__THE INPUT__.
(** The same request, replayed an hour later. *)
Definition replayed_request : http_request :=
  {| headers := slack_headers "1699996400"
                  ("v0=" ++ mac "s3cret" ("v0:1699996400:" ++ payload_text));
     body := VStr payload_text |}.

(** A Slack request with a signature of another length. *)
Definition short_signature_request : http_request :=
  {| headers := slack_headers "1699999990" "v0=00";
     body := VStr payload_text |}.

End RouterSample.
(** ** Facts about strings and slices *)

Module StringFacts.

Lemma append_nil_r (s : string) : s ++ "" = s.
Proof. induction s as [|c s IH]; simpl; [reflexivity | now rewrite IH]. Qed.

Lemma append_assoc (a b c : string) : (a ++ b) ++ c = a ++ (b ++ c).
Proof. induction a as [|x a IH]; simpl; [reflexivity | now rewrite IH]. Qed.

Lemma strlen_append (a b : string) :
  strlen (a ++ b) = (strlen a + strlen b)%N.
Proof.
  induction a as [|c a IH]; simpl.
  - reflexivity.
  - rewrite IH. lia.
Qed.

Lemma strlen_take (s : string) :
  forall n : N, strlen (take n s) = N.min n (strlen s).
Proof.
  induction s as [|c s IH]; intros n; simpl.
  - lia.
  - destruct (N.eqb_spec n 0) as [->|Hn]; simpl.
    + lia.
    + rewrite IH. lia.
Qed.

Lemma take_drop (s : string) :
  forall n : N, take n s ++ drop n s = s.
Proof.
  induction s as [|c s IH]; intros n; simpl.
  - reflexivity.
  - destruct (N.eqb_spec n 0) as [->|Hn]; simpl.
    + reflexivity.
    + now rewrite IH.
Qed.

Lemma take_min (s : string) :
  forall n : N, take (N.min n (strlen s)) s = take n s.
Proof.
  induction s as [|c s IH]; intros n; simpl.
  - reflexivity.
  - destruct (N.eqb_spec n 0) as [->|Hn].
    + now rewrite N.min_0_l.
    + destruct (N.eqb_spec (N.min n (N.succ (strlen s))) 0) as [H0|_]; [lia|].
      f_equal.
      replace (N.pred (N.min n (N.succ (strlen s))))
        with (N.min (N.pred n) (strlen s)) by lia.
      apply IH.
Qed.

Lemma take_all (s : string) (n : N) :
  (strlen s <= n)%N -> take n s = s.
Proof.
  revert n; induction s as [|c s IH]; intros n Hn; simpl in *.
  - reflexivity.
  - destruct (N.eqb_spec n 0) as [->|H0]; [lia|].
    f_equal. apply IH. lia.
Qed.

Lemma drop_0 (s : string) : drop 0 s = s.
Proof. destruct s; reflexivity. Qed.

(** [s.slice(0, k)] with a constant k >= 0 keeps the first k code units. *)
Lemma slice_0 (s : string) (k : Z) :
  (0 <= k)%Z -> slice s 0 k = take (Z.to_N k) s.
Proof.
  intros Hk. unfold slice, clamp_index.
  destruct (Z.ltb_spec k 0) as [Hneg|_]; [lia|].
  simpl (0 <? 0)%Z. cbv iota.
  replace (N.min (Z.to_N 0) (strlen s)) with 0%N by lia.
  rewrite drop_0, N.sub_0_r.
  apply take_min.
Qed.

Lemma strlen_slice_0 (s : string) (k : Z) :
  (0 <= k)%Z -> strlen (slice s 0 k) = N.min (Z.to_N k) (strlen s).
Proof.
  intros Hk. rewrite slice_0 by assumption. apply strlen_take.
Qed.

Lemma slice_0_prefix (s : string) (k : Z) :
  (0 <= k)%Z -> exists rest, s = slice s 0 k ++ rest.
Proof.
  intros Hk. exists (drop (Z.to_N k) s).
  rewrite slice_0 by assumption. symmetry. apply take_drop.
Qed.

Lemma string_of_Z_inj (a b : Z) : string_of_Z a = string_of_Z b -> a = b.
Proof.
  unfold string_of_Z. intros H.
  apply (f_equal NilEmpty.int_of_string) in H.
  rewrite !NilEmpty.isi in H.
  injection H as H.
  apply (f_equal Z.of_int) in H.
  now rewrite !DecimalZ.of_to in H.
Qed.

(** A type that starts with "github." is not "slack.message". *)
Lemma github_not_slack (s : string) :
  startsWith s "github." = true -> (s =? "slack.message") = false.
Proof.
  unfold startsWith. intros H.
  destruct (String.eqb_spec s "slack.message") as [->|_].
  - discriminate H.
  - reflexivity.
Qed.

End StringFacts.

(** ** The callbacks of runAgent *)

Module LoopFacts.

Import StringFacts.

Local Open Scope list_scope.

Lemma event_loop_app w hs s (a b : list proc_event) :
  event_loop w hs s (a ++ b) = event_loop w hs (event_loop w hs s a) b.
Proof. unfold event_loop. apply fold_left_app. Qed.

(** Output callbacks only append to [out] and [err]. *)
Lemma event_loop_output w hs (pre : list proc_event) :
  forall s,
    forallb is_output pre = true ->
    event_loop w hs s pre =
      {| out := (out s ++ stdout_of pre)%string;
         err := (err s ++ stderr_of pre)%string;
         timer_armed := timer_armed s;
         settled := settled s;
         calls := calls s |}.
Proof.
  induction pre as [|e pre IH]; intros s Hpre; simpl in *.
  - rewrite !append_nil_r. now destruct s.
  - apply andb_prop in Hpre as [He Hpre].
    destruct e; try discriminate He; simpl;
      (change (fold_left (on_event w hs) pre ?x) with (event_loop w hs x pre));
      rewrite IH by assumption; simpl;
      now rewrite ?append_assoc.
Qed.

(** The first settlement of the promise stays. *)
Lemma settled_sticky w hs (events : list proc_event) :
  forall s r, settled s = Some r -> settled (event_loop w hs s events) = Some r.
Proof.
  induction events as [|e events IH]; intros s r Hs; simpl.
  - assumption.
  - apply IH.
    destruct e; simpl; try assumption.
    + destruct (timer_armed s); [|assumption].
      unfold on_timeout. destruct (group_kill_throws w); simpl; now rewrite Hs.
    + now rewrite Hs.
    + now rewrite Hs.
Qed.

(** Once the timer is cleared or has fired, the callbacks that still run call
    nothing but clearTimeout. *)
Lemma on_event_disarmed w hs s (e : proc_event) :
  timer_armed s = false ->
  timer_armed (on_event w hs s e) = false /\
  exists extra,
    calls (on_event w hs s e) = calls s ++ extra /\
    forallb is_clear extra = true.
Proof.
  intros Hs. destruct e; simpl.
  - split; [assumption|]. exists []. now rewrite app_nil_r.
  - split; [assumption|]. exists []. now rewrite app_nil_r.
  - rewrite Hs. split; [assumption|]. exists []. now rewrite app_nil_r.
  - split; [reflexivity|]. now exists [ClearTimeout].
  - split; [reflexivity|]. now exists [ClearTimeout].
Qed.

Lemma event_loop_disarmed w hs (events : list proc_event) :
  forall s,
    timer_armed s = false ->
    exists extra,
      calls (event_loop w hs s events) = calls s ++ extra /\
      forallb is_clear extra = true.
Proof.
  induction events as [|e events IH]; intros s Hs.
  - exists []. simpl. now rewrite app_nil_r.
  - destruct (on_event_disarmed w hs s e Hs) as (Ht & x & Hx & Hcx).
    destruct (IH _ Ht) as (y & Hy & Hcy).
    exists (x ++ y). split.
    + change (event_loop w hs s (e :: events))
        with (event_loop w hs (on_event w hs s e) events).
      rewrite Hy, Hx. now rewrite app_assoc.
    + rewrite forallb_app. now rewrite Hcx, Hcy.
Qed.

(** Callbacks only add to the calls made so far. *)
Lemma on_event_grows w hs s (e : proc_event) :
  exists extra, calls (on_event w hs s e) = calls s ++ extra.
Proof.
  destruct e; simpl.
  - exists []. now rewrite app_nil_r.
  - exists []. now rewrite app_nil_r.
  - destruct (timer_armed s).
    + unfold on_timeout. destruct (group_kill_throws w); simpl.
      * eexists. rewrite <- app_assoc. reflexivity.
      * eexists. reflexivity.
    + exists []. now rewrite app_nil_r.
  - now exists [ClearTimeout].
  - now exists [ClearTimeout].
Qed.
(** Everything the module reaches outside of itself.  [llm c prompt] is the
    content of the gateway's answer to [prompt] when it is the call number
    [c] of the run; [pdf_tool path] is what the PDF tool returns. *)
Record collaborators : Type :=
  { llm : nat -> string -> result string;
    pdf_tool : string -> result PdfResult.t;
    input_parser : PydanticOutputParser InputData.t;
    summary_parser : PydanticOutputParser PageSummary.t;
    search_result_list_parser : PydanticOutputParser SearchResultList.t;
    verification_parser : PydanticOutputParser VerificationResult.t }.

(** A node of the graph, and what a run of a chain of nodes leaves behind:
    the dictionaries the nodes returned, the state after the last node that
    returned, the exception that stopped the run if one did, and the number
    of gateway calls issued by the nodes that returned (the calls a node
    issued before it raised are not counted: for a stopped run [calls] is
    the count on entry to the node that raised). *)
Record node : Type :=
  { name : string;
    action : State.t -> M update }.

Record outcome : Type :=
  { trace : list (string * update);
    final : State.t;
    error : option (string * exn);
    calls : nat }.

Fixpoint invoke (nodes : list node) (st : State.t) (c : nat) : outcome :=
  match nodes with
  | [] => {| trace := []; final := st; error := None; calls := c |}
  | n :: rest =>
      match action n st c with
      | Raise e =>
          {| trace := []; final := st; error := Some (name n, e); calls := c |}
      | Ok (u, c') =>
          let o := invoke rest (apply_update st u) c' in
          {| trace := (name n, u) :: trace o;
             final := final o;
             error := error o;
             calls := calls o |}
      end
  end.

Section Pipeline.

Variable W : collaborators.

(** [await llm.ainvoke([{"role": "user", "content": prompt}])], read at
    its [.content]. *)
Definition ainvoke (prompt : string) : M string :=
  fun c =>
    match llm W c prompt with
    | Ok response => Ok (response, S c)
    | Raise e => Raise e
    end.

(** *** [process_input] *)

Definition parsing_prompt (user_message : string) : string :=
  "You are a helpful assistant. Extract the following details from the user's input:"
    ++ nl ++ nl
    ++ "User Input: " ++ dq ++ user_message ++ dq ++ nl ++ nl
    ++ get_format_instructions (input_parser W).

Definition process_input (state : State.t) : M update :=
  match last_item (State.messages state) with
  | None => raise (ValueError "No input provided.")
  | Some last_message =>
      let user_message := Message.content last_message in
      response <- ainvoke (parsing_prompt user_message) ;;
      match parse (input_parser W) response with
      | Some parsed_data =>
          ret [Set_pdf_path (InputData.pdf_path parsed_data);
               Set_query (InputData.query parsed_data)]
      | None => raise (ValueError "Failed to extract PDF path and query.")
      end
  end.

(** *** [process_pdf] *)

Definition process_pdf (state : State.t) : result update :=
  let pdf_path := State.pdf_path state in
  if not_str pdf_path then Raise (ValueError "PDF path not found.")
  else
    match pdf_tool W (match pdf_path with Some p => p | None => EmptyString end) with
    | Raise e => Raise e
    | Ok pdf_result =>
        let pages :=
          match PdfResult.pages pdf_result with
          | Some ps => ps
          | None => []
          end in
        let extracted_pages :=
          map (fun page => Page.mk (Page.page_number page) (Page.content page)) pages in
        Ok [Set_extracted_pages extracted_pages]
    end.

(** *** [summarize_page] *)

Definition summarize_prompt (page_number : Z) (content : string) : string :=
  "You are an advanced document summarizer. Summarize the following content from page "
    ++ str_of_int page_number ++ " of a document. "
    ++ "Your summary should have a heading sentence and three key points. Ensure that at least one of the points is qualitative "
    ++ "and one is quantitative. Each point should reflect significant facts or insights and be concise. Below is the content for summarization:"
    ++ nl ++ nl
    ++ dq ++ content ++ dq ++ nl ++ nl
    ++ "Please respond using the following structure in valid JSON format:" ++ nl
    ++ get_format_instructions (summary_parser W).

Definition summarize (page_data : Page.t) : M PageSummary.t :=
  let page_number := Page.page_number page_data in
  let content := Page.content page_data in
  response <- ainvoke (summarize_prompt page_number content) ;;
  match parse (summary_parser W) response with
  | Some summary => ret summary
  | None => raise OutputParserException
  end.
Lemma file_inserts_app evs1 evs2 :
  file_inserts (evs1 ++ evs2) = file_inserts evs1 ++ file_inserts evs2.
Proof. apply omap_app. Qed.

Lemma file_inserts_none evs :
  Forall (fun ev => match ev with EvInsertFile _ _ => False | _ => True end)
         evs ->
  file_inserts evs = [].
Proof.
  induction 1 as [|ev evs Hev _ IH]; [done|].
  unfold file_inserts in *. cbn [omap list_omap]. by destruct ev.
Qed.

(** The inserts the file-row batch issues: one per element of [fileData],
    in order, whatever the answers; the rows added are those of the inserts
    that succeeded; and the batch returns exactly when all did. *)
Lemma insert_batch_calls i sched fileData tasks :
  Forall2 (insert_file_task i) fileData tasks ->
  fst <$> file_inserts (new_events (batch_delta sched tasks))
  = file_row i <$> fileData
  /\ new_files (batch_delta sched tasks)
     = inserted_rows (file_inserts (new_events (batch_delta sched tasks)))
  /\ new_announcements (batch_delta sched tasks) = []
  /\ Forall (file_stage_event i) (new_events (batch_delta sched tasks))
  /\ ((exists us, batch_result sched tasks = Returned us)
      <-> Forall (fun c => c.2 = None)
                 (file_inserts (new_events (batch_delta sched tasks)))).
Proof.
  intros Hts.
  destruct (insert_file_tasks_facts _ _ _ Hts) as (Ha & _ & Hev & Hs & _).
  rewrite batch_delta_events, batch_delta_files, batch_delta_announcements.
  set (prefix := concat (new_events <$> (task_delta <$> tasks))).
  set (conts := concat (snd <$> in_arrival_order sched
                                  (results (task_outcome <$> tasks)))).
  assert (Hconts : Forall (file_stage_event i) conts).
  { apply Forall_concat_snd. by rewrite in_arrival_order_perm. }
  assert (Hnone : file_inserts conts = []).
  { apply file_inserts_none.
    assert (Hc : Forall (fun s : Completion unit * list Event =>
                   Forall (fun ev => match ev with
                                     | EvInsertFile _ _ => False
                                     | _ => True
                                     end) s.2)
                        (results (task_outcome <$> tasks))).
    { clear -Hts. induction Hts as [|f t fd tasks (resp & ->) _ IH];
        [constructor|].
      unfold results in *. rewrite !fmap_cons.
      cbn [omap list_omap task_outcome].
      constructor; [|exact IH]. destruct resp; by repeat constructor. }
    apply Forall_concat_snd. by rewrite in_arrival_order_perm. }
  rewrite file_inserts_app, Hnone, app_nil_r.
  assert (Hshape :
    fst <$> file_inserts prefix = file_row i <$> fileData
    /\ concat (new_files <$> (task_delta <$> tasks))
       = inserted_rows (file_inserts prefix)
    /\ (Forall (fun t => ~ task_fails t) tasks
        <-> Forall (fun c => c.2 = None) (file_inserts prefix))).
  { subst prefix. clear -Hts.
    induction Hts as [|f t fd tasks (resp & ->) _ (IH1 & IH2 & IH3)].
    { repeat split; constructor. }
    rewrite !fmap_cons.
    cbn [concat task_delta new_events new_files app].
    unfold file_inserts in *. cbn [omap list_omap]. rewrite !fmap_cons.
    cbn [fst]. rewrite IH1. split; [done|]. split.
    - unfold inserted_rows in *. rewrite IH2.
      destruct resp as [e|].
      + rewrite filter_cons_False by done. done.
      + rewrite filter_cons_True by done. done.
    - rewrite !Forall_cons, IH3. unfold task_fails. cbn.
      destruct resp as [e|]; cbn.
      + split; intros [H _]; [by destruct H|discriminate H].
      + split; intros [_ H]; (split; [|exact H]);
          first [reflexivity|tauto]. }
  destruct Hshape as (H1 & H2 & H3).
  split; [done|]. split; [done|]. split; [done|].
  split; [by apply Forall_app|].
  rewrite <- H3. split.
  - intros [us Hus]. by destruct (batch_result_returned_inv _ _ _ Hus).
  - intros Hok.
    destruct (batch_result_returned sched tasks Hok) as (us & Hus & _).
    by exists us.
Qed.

__BRIEF__.
Set down the lines of the listing above verbatim, first line through the line containing "Lemma strlen_take (s", inclusive; add no other lines.

__YOUR SOLUTION__.
(** The same request, replayed an hour later. *)
Definition replayed_request : http_request :=
  {| headers := slack_headers "1699996400"
                  ("v0=" ++ mac "s3cret" ("v0:1699996400:" ++ payload_text));
     body := VStr payload_text |}.

(** A Slack request with a signature of another length. *)
Definition short_signature_request : http_request :=
  {| headers := slack_headers "1699999990" "v0=00";
     body := VStr payload_text |}.

End RouterSample.
(** ** Facts about strings and slices *)

Module StringFacts.

Lemma append_nil_r (s : string) : s ++ "" = s.
Proof. induction s as [|c s IH]; simpl; [reflexivity | now rewrite IH]. Qed.

Lemma append_assoc (a b c : string) : (a ++ b) ++ c = a ++ (b ++ c).
Proof. induction a as [|x a IH]; simpl; [reflexivity | now rewrite IH]. Qed.

Lemma strlen_append (a b : string) :
  strlen (a ++ b) = (strlen a + strlen b)%N.
Proof.
  induction a as [|c a IH]; simpl.
  - reflexivity.
  - rewrite IH. lia.
Qed.

Lemma strlen_take (s : string) :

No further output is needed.